═════ DATA
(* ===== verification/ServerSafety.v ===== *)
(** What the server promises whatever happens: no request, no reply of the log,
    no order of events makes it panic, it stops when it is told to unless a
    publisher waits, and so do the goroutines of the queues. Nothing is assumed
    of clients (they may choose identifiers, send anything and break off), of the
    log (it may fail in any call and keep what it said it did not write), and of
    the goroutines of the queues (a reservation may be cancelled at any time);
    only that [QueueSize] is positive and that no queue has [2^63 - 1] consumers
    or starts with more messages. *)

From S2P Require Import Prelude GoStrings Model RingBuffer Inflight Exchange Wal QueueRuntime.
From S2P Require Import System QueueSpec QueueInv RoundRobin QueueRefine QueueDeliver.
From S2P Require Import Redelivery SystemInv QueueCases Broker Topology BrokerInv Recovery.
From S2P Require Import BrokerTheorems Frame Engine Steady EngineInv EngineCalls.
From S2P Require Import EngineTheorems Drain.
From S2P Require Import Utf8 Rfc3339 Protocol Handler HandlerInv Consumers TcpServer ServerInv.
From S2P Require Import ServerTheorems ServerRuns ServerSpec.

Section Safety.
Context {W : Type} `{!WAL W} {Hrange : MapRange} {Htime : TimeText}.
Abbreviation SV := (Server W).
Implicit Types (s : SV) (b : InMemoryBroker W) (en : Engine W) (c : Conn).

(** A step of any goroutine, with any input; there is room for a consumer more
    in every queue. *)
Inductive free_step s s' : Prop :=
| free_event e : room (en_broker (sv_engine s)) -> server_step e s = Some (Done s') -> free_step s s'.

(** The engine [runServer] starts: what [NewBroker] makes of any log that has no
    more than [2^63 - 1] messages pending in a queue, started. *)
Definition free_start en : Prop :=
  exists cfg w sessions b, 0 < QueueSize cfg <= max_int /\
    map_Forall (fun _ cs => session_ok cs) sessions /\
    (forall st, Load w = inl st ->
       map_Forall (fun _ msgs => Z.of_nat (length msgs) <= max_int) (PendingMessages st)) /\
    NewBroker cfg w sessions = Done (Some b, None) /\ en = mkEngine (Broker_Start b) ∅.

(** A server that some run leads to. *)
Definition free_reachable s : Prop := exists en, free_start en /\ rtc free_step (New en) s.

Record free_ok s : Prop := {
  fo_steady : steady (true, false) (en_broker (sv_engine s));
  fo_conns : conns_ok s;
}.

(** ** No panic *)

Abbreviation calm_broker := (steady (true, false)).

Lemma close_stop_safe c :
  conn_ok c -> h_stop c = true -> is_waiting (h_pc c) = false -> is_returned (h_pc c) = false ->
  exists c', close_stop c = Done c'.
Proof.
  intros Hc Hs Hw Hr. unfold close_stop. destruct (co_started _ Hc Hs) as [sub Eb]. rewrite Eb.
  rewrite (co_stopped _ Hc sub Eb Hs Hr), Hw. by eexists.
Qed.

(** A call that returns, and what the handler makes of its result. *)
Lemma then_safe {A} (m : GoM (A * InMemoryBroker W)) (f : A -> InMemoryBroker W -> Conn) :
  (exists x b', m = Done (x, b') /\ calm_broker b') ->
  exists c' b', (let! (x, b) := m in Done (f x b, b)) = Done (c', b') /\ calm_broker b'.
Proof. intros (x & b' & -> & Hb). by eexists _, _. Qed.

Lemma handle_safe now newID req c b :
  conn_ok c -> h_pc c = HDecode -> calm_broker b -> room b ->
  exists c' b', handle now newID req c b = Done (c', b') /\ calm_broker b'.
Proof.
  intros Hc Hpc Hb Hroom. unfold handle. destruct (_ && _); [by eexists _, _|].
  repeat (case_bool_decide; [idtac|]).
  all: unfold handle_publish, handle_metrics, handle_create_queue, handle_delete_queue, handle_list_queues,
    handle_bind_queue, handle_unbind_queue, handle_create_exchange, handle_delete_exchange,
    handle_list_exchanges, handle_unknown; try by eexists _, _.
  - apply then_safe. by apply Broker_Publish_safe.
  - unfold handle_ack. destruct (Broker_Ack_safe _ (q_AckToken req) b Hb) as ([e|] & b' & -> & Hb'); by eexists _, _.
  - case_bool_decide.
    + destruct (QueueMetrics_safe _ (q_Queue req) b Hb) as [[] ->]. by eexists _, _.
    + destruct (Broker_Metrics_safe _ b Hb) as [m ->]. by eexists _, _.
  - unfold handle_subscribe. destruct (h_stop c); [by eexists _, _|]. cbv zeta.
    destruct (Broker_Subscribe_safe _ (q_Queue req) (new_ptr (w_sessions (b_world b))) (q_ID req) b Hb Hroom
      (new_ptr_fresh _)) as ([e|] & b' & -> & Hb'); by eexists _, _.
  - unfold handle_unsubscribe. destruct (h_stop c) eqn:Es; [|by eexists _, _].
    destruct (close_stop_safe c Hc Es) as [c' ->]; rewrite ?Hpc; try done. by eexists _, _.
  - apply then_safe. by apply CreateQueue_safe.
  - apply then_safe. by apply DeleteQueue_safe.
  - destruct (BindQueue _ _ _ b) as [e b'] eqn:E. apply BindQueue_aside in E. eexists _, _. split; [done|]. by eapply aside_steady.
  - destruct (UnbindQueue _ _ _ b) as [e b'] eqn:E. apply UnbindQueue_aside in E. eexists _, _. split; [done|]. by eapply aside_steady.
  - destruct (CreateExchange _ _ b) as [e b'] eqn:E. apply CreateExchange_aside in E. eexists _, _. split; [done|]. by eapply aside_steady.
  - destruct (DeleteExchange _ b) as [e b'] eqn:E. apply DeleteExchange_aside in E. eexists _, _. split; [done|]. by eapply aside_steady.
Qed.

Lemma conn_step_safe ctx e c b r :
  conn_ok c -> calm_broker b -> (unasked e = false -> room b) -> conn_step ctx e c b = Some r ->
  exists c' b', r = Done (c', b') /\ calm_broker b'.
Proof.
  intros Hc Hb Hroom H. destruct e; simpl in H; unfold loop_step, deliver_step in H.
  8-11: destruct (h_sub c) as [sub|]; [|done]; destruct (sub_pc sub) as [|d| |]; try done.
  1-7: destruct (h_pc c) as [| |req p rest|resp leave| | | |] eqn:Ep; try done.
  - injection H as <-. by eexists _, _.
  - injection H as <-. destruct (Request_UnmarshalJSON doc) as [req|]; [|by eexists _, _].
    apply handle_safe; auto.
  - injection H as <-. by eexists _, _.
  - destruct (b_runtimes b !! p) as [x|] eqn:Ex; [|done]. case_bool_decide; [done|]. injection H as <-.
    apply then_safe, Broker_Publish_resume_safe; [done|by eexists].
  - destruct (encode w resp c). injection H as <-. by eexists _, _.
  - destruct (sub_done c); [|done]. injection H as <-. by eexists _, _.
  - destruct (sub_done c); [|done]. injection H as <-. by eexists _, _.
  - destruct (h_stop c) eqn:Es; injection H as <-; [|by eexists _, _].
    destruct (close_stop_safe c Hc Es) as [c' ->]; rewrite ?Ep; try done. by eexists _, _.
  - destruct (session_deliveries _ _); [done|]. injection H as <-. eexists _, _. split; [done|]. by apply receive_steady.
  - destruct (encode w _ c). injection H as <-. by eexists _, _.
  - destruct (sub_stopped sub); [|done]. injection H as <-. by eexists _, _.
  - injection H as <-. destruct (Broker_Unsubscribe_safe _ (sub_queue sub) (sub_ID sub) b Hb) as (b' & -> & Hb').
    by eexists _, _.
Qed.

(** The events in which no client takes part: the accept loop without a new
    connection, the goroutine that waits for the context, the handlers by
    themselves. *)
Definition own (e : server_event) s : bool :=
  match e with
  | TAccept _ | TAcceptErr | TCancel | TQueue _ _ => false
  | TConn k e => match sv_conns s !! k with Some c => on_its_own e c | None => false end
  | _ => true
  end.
══════════
═════ DATA
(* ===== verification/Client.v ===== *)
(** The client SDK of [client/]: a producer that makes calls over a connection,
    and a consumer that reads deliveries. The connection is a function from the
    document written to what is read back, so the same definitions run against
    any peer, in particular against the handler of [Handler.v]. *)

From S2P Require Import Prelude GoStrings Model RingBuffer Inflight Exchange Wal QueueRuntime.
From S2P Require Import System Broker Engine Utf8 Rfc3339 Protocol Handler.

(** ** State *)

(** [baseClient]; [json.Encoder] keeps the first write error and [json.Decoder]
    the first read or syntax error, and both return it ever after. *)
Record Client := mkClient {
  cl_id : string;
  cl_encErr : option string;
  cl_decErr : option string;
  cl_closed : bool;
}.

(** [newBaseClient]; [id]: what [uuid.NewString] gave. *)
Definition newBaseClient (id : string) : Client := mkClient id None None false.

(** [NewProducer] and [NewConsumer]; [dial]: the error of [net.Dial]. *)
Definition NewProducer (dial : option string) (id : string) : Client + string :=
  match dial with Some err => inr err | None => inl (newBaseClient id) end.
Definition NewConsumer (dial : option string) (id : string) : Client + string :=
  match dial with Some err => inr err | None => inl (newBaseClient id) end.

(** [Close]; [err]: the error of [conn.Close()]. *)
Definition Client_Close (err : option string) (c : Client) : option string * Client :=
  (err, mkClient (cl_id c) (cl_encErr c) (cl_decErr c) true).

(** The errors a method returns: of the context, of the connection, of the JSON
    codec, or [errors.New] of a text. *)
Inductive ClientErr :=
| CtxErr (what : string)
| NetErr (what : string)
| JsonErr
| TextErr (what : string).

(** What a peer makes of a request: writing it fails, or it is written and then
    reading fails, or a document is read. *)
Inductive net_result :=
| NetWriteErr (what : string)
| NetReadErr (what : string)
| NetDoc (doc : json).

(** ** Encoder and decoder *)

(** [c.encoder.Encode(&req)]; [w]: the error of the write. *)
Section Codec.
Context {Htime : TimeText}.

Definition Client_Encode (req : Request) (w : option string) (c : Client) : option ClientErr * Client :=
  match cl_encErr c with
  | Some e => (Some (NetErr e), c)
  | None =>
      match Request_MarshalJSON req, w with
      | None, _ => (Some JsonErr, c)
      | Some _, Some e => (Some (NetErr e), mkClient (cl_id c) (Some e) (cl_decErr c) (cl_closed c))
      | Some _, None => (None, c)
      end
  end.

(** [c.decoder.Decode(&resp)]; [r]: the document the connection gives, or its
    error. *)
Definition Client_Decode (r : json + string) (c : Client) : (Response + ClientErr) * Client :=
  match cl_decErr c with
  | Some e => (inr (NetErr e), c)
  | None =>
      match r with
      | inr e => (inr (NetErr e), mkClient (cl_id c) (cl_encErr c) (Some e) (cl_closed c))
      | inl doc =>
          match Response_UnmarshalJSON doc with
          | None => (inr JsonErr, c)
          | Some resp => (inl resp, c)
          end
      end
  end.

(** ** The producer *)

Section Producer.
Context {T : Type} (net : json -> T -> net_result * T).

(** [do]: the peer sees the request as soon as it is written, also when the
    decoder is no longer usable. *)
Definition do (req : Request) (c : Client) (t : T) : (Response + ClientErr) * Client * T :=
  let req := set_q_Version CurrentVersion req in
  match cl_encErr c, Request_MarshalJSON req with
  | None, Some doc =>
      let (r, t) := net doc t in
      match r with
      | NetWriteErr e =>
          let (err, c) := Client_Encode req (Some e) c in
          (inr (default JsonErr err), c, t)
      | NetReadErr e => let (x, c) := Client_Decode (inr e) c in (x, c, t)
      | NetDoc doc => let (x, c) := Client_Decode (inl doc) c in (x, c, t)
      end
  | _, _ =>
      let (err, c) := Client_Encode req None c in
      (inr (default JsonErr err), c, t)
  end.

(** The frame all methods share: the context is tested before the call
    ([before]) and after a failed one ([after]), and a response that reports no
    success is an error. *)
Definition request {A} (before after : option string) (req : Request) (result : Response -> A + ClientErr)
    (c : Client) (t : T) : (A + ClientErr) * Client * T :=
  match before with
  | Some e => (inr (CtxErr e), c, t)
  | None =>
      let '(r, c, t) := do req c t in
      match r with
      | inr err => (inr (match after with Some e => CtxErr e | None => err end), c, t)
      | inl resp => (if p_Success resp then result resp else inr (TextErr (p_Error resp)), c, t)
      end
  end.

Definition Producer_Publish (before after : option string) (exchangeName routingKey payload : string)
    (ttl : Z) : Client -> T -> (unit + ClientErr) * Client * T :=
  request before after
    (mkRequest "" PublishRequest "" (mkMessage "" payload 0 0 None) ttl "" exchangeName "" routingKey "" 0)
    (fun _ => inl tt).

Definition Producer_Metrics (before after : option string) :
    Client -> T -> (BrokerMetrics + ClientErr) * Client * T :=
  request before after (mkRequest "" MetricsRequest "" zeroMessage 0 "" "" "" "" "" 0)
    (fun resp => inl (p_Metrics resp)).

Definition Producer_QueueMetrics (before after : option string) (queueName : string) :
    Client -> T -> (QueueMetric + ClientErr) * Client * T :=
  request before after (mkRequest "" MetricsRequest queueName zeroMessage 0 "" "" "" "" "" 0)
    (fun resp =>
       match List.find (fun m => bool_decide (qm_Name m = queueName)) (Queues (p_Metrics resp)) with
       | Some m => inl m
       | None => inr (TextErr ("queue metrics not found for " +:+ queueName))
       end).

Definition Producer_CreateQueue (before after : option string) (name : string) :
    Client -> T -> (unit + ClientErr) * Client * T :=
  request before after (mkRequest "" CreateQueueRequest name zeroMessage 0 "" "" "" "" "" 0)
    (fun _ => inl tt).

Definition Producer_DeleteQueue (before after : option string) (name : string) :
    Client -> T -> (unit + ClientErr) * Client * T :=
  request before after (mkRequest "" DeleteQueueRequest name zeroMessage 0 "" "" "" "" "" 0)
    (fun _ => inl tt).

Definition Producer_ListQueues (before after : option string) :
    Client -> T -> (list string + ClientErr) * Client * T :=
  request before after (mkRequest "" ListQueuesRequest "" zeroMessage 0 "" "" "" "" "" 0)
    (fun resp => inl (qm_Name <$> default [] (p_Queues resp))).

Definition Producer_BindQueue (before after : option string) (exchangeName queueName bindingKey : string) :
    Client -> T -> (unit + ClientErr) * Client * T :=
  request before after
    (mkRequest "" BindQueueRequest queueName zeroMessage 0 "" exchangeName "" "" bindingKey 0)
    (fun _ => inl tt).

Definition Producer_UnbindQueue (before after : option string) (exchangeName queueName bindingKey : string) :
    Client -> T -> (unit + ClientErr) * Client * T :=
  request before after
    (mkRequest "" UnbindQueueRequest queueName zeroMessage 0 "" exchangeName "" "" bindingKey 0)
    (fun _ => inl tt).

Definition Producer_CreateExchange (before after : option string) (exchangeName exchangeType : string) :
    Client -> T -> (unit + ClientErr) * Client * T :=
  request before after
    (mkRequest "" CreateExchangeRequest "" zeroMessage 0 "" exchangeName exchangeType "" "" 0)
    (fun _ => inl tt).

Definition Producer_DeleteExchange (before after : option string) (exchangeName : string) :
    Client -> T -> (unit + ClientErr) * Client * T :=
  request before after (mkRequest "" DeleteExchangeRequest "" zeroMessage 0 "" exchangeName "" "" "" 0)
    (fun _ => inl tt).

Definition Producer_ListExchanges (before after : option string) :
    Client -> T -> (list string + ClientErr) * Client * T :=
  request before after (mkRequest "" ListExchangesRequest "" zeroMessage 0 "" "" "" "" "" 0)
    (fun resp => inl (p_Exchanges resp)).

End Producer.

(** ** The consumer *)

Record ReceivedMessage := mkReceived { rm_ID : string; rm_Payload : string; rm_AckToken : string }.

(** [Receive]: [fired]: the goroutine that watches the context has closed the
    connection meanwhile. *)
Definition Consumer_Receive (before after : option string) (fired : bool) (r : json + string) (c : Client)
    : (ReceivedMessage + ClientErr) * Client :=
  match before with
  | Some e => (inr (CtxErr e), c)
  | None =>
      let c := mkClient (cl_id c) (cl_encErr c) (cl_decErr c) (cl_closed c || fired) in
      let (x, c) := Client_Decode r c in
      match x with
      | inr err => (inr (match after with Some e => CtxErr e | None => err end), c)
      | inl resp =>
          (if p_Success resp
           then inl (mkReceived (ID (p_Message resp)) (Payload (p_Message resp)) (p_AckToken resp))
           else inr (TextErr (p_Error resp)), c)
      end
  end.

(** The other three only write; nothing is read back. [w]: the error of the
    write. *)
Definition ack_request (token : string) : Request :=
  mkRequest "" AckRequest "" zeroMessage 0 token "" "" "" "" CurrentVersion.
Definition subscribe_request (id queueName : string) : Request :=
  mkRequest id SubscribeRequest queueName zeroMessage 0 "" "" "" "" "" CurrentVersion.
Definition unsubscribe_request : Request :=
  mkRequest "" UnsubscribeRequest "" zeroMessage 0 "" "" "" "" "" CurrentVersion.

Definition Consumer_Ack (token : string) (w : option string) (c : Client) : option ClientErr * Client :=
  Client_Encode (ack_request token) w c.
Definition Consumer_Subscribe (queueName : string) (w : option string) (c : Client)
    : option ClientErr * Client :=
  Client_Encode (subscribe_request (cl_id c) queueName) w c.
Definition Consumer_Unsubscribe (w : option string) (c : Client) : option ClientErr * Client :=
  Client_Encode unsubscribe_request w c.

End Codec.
══════════
═════ DATA
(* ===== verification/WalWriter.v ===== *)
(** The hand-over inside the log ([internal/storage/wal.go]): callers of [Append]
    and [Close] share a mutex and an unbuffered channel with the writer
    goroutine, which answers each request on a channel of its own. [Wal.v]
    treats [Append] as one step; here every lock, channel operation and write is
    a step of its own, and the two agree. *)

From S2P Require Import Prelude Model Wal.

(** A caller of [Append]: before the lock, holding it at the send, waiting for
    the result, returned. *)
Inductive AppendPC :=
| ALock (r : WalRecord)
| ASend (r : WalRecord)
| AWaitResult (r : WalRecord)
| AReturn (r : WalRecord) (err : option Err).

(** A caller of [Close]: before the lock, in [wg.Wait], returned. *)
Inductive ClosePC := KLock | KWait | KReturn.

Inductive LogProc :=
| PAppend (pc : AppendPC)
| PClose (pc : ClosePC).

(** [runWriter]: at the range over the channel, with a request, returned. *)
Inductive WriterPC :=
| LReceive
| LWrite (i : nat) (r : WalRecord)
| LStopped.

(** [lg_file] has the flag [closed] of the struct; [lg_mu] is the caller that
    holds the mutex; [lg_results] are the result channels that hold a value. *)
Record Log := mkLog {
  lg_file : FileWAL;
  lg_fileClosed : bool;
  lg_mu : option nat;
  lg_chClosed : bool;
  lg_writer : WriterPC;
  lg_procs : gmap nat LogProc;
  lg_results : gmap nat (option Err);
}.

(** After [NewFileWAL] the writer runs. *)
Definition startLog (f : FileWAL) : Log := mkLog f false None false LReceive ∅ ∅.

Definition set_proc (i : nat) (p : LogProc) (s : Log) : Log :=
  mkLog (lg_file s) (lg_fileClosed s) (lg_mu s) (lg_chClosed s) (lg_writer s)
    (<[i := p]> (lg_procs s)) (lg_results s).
══════════
Using the material above, gather every line that includes "NewBroker".

> SOLUTION TO THE EXERCISE:
(** The engine [runServer] starts: what [NewBroker] makes of any log that has no
    NewBroker cfg w sessions = Done (Some b, None) /\ en = mkEngine (Broker_Start b) ∅.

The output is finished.